"I already have coded it. I'm an app developer and I created the complete working framework for this game as a project" You had my curiosity, now you have my attention. What are you coding this in, Unity (with/out Playmaker)/Ink/ChoiceScript/GameMaker?
Now, again you've tried to point out how to do the combat and tower part, but you're still missing the issue at hand here. Affordances. A large number of games become respected from their ability to allow players to do things that are not obvious (i.e. hidden affordances). For example, in stealth hybrid games like Deus Ex:Human Revolution - to finish the level without killing a single person or even directly fighting the bosses in the remastered version is an outcome of the designers building those affordances intentionally. The problem in CYoAs is you're forced to tell the player their options, and often be disingenuous in how you conceal these 'hidden' paths/affordances. Say you want to show a negotiation with hostages, but if the player has been travelling around, he can use specific information to change the opinion of the other party, based on a page he may have read. Now when you're showing him his options, one becomes *Use specific information. This becomes a clear affordance, available even if the player did not really read the article in question but just clicked through the link, and now he has a 'better' solution at low cost to him. Managing this stuff is hard. When you're looking at a scene, each visual element sells itself, it hints at its existence, because you as the player can observe and interact with them at your will and agency, and find clever combinations without a prompt. That's just not the case in Text Only content, where you have to call out everything. You have to explicitly mention the tower exists, not let the player's curiousity about it guide them to it.
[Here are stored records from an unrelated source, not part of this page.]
(* ===== verification/MapOfSets.v ===== *)
(** * Maps from sets: [klee/Internal/ADT/MapOfSets.h]

    A tree indexed by the sorted elements of its keys.  A [std::set] is the list
    of its elements in increasing order, and so is a [std::map] of its
    entries. *)

From stdpp Require Import prelude sorting.
From S2P Require Import Prelude.

(** [operator<] and [operator==] of the type of the elements: a strict total
    order. *)
Class KeyOrder (K : Type) : Type := {
  klt : K → K → bool;
  keq : K → K → bool;
  keq_eq a b : keq a b = true ↔ a = b;
  klt_irrefl a : klt a a = false;
  klt_trans a b c : klt a b = true → klt b c = true → klt a c = true;
  klt_total a b : klt a b = false → klt b a = false → a = b;
}.

(** The elements of a [std::set], in order *)
Abbreviation increasing := (StronglySorted (λ a b, klt a b = true)).

Section map_of_sets.
Context {K V : Type} `{KeyOrder K}.

#[local] Unset Elimination Schemes.

(** [MapOfSets::Node]; [value] is there when [isEndOfSet] is set *)
Inductive Node : Type := mkTree { tree_value : option V; tree_children : list (K * Node) }.

#[local] Set Elimination Schemes.

(** [Node()], and the empty map *)
Definition empty_node : Node := mkTree None [].

(** [children.insert(make_pair(k, Node())).first->second], changed by [f] *)
Fixpoint update_child (k : K) (f : Node → Node) (kids : list (K * Node)) : list (K * Node) :=
  match kids with
  | [] => [(k, f empty_node)]
  | (k', n) :: rest =>
      if keq k' k then (k', f n) :: rest
      else if klt k k' then (k, f empty_node) :: (k', n) :: rest
      else (k', n) :: update_child k f rest
  end.

(** [MapOfSets::insert] *)
Fixpoint tree_insert (set : list K) (value : V) (n : Node) : Node :=
  match set with
  | [] => mkTree (Some value) (tree_children n)
  | k :: set => mkTree (tree_value n) (update_child k (tree_insert set value) (tree_children n))
  end.

(** [children.find(k)] *)
Fixpoint find_kid (k : K) (kids : list (K * Node)) : option Node :=
  match kids with
  | [] => None
  | (k', n) :: rest => if keq k' k then Some n else find_kid k rest
  end.

(** [MapOfSets::lookup] *)
Fixpoint tree_lookup (set : list K) (n : Node) : option V :=
  match set with
  | [] => tree_value n
  | k :: set => match find_kid k (tree_children n) with Some n => tree_lookup set n | None => None end
  end.

(** The elements from the first one that is not below [key] *)
Fixpoint skip_below (key : K) (it : list K) : list K :=
  match it with
  | [] => []
  | x :: rest => if klt x key then skip_below key rest else it
  end.

Section searches.
(** The predicate may run code that fails. *)
Context (p : V → outcome bool).

Definition test (v : option V) : outcome (option V) :=
  match v with
  | Some v => b ← p v; Done (if (b : bool) then Some v else None)
  | None => Done None
  end.

(** The loop of [findSubset] over the children from [kbegin] on, where [rec] is
    the recursive call; a child below the next element is skipped, as
    [lower_bound] and the last inner loop do. *)
Definition subset_loop (rec : Node → list K → outcome (option V)) :
    list (K * Node) → list K → outcome (option V) :=
  fix loop kids it :=
    match kids with
    | [] => Done None
    | (key, child) :: kids =>
        match skip_below key it with
        | [] => Done None
        | x :: rest =>
            if keq x key then
              res ← rec child rest;
              match res, rest with
              | Some v, _ => Done (Some v)
              | None, [] => Done None
              | None, _ => loop kids rest
              end
            else loop kids (x :: rest)
        end
    end.

(** [MapOfSets::findSubset] *)
Fixpoint findSubset (n : Node) (set : list K) {struct n} : outcome (option V) :=
  match n with
  | mkTree value children =>
      r ← test value;
      match r, set with
      | Some v, _ => Done (Some v)
      | None, [] => Done None
      | None, _ => subset_loop findSubset children set
      end
  end.

(** The loop over all the children *)
Definition superset_loop (rec : Node → list K → outcome (option V)) (set : list K) :
    list (K * Node) → outcome (option V) :=
  fix loop kids :=
    match kids with
    | [] => Done None
    | (_, child) :: kids =>
        res ← rec child set;
        match res with Some v => Done (Some v) | None => loop kids end
    end.

(** The child with the key [x], if there is one *)
Definition superset_child (rec : Node → list K → outcome (option V)) (x : K) (rest : list K) :
    list (K * Node) → outcome (option V) :=
  fix find kids :=
    match kids with
    | [] => Done None
    | (key, child) :: kids => if keq key x then rec child rest else find kids
    end.

(** [MapOfSets::findSuperset] *)
Fixpoint findSuperset (n : Node) (set : list K) {struct n} : outcome (option V) :=
  match n with
  | mkTree value children =>
      match set with
      | [] =>
          r ← test value;
          match r with Some v => Done (Some v) | None => superset_loop findSuperset set children end
      | x :: rest =>
          res ← superset_loop findSuperset set children;
          match res with
          | Some v => Done (Some v)
          | None => superset_child findSuperset x rest children
          end
      end
  end.
End searches.
End map_of_sets.
Arguments Node : clear implicits.

Section map_of_sets_correct.
Context {K V : Type} `{KeyOrder K}.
I'll given another example, Planescape Torment. While there are fixed chapter goals, and fixed text paths (technically), your ability to choose when you reach those paths affects the story. You can choose what content to interact with based on your decisions of where to wander, and what to do there. There are no signs: You have arrived in the underground, you can 1)Search for loot in random crates 2)Talk to the locals (followed by list of locals) 3)Attack the locals 4)etc... The problem here is that by enumerating the affordances clearly, there's hardly any exploration or serendipity. If you're told upfront that killing locals is an option (affordance), then just clicking through to it has nowhere near the impact value of the player pressing A, mousing over an NPC, realizing the attack cursor works, and they can kill an NPC, and then seeing the outcome of that action. Signposting that choice devalues it.
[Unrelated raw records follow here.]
(** [assignmentsTable.insert(binding)]: the element of the table that is equal to
    [x], and the table *)
Fixpoint table_insert (x : Assignment) (table : list Assignment) : Assignment * list Assignment :=
  match table with
  | [] => (x, [x])
  | y :: rest =>
      if assignment_lt y x then let '(r, rest) := table_insert x rest in (r, y :: rest)
      else if assignment_lt x y then (x, x :: table)
      else (y, table)
  end.

(** ** The solver *)

(** The data of [class CexCachingSolver]; a null [Assignment *] is [None]. *)
Record cex_state : Type := mkCex {
  cex_cache : Node Expr (option Assignment);
  assignmentsTable : list Assignment;
}.

Section cex_caching.
Context `{APIntOps} `{ArrayStore} `{ObjectIdentity} `{Options} `{VisitorOptions} `{CexOptions}.

(** [NullAssignment], [NonNullAssignment], [NullOrSatisfyingAssignment] *)
Definition NullAssignment (a : option Assignment) : outcome bool :=
  Done (if a is Some _ then false else true).

Definition NonNullAssignment (a : option Assignment) : outcome bool :=
  Done (if a is Some _ then true else false).

Definition NullOrSatisfyingAssignment (key : list Expr) (a : option Assignment) : outcome bool :=
  match a with Some a => Assignment_satisfies a key | None => Done true end.

(** The loop over the memo table *)
Fixpoint try_table (key : list Expr) (table : list Assignment) :
    outcome (option (option Assignment)) :=
  match table with
  | [] => Done None
  | a :: table =>
      sat ← Assignment_satisfies a key;
      if (sat : bool) then Done (Some (Some a)) else try_table key table
  end.

(** [CexCachingSolver::searchForAssignment] *)
Definition searchForAssignment (st : cex_state) (key : list Expr) :
    outcome (option (option Assignment)) :=
  match tree_lookup key (cex_cache st) with
  | Some result => Done (Some result)
  | None =>
      found ← findSuperset NonNullAssignment (cex_cache st) key;
      match found with
      | Some result => Done (Some result)
      | None =>
          if CexCacheTryAll then
            found ← findSubset NullAssignment (cex_cache st) key;
            match found with
            | Some result => Done (Some result)
            | None => try_table key (assignmentsTable st)
            end
          else findSubset (NullOrSatisfyingAssignment key) (cex_cache st) key
      end
  end.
If you want to make a world work with signposted decisions, you'll have to pull and EndMaster, or something along the lines of Trails in the Sky, where you just code in SO MUCH DAMN CONTENT that your eyes bleed proofreading it all. (For reference, google the Curse of Kiseki). Effectively, you have to have so much content that even when it's all signposted, there's enough to explore (and enough different content each time), that the player feels like they're gaining something from the experience and not just 'clicking through'
We laugh at linearity because media has been doing it for millennia, but the other option - non-linearity, such as the fluidity you can have in a D&D setting or an interactive story by a wandering storyteller benefit from the ability of the GM/storyteller to make up the story based on general guidelines. The old classics like the Odyssey and Illiad were not remembered and recounted to the word in the time of the ancients, the teller would memorize various beats (AchillesxHector, the Trojan horse, the sacrifices, when the city fell), and make up the rest of the intermediate content on the fly. The problem with written CYoAs (or modern interactive media), is that you do not have the luxury of generating those paths on the fly. Everything has to be hardcoded, or the system to generate that hardcoding has to be hardcoded itself, which by logic is atleast one or two orders of magnitude a harder task.
So, what I mean to say is that you need to be very clear on what experience you're trying to build, how you're building interactivity in it, and what's a reasonable tradeoff in player agency vs cost to build (time, money, mental health). For more resources, I recommend you go through this thread Useful resources for designing a Storygame. I see enthusiasm and ideas in your core concept, but it'll be hell to realize, you'll have to make very smart choices.